Родители мои были заядлыми картёжниками, и без особого напряжения могли играть дни и ночи напролёт. Я любил наблюдать за игрой, но уже час или два спустя начинал скучать, и мама, сжалившись, отправляла меня на верхнюю полку ― читать. Я знал, что карты и книги ― всего лишь прелюдия к САМОМУ ГЛАВНОМУ, и перелистывая страницы, думал о том, что вскоре должно случиться, предвкушая наслаждение куда более изысканное, чем поиски капитана Немо или сундуки, полные пиастров.
В какой-то момент, делая вид, что утомился, откладывал книгу и самым что ни на есть равнодушным, незаинтересованным тоном говорил: «Пойду прогуляюсь…». Картёжники на мгновение отрывались от игры, чтобы выдавить из тюбика Родительской Заботы положенное «не надолго» или «не далеко». Задвинув за собою дверь, я выходил в коридор, где по правую руку развевались белые занавески, словно язычки крахмально-белого пламени, струящегося из окон, а слева маячили полированные двери ― закрытые или открытые настежь ― в зависимости от состояния рассудка попутчиков.
По коридору шныряли бодрые люди в спортивных костюмах, спотыкаясь, бежали дети, иногда играла музыка или выходил из своей каморки хмурый ― пьяный или похмельный ― проводник, но чаще всего в этих коридорах было тихо и пусто. Там не было никого, за исключением искателей особого железнодорожного наслаждения.
Я никогда не заговаривал с ними, и до сих пор не уверен, что ― глядя в окна, щурясь от ветра ― люди эти занимались тем, чем занимался и я.

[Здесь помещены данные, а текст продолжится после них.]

Definition main (r : request) : outcome :=
  let planet_type := get_planet_type (planet_name r) in
  let material_type := get_material_type (material_name r) in
  let U := get_planetary_binding_energy planet_type in
  if is_mode "m" "M" (mode r) then
    let m := quantity r in
    let eps := eps r in
    if (m <=? 0.0) || (eps <=? 0.0) then
      {| out := []; err := [ERR_inputs_must_be_positive]; status := 1 |}
    else
      let s := mode_m atmospheric_retention cbrt U m eps
                 planet_type material_type in
      {| out :=
           named (object_name r) OBJECT
           ++ named (planet_name r) (fun n => PLANET n U)
           ++ named (material_name r) (fun n => MATERIAL n (sv_retention s))
           ++ [INPUT_m m eps;
               TARGET (U / sv_effective_eps s) (sv_effective_eps s);
               SPEED_classical (sv_v_class s / 1000.0);
               SPEED_relativistic (sv_v_rel s / 1000.0)]
           ++ conclusion (planet_name r) (sv_v_rel s);
         err := [];
         status := 0 |}
  else if is_mode "d" "D" (mode r) then
    let D_km := quantity r in
    let rho := rho r in
    let eps := eps r in
    if (D_km <=? 0.0) || (rho <=? 0.0) || (eps <=? 0.0) then
      {| out := []; err := [ERR_inputs_must_be_positive]; status := 1 |}
    else
      let s := mode_d atmospheric_retention pow U D_km rho eps
                 planet_type material_type in
      {| out :=
           named (object_name r) OBJECT
           ++ named (planet_name r) (fun n => PLANET n U)
           ++ named (material_name r) (fun n => MATERIAL n (sv_retention s))
           ++ [INPUT_D D_km rho eps;
               TARGET (U / sv_effective_eps s) (sv_effective_eps s);
               RESULT_mass (sv_m s) (sv_m s / MERCURY_MASS)
                 (sv_m s / CERES_MASS);
               SPEED_classical (sv_v_class s / 1000.0);
               SPEED_relativistic (sv_v_rel s / 1000.0)]
           ++ conclusion (planet_name r) (sv_v_rel s);
         err := [];
         status := 0 |}
  else if is_mode "v" "V" (mode r) then
    let v_km_s := quantity r in
    let rho := rho r in
    let eps := eps r in
    if (v_km_s <=? 0.0) || (rho <=? 0.0) || (eps <=? 0.0) then
      {| out := []; err := [ERR_inputs_must_be_positive]; status := 1 |}
    else
      let header :=
        named (object_name r) OBJECT
        ++ [PLANET (display (planet_name r) "target") U] in
      let v := v_km_s * 1000.0 in
      let beta := v / c in
      if 1.0 <=? beta then
        {| out := header; err := [ERR_speed_must_be_below_c]; status := 1 |}
      else
        let s := mode_v atmospheric_retention cbrt U v beta rho eps
                   planet_type material_type in
        {| out :=
             header
             ++ named (material_name r)
                  (fun n => MATERIAL n (mv_retention s))
             ++ [INPUT_v v_km_s rho eps;
                 TARGET (U / mv_effective_eps s) (mv_effective_eps s);
                 MASS_required (mv_m_req s) (mv_m_req s / MERCURY_MASS)
                   (mv_m_req s / CERES_MASS);
                 MASS_classical (mv_m_class s);
                 DIAMETER_equivalent (mv_D s / 1000.0);
                 NOTE_any_impactor (mv_D s / 1000.0) v_km_s
                   (display (planet_name r) "target")];
           err := [];
           status := 0 |}
  else
    {| out := []; err := [ERR_first_arg]; status := 1 |}.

Они были совершенно не похожи друг на друга, единственное, что их объединяло – стремление избегнуть встречи: стоило одному заметить другого, он тут же уходил в соседний вагон, будто этот вагон был уже занят. Так же точно, не задумываясь, поступали все мы, понимая задним умом, что оказавшись на расстоянии голоса, будем вынуждены говорить друг с другом ― вместо того, чтобы
2
смотреть на провода, деревья и заборы. Вдоль дороги стоят деревянные или ― реже ― металлические вышки, столбы, и если зацепить взглядом чёрное, пустое тело электрического кабеля и, не отводя глаз, внимательно и цепко следовать его извивам, спускам и подъёмам, обрывам, головокружительным кульбитам, подскокам, умножениям и расширениям, его приключениям в пространстве, для которых не существует понятий и определений в русском языке, можно попасть в такт: подслушать голос электросети, стать её частью, погрузиться в мир чёрного электричества, который на первый взгляд кажется невзрачным и монотонным, но, стоит заглянуть сюда однажды, и ты станешь возвращаться снова и снова, потому что мир этот на деле бесконечно разнообразен: любое мельчайшее отклонение от заданной траектории может оказаться куда более увлекательным, чем приключения Таинственного Острова, каждая вибрация, каждый завиток отзывается в животе, будто ты не наблюдаешь за этим со стороны, как бы паря в отдалении, а находишься внутри, будто ты сам бежишь по этим проводам подобно электрону, наполняя собой, своей сутью, своим телом внутренности узких лабиринтов, а после,
3
ночью, лёжа на верхней полке с открытыми глазами, я слушал звук, с которым вагон подпрыгивает на стыках, скрежет и скрип рессор во время торможения, мерный гул сортировочной, прерываемый бормотанием диспетчера, смазанный неразличимый фон, напоминающий радиопомехи, какой бывает только после полуночи на перроне какой-нибудь богом забытой станции, где поезд стоит всего минуту, и на этом фоне — матерную перебранку сонных курильщиков, выбравшихся наружу, чтобы вернуть ощущение тверди под ногами.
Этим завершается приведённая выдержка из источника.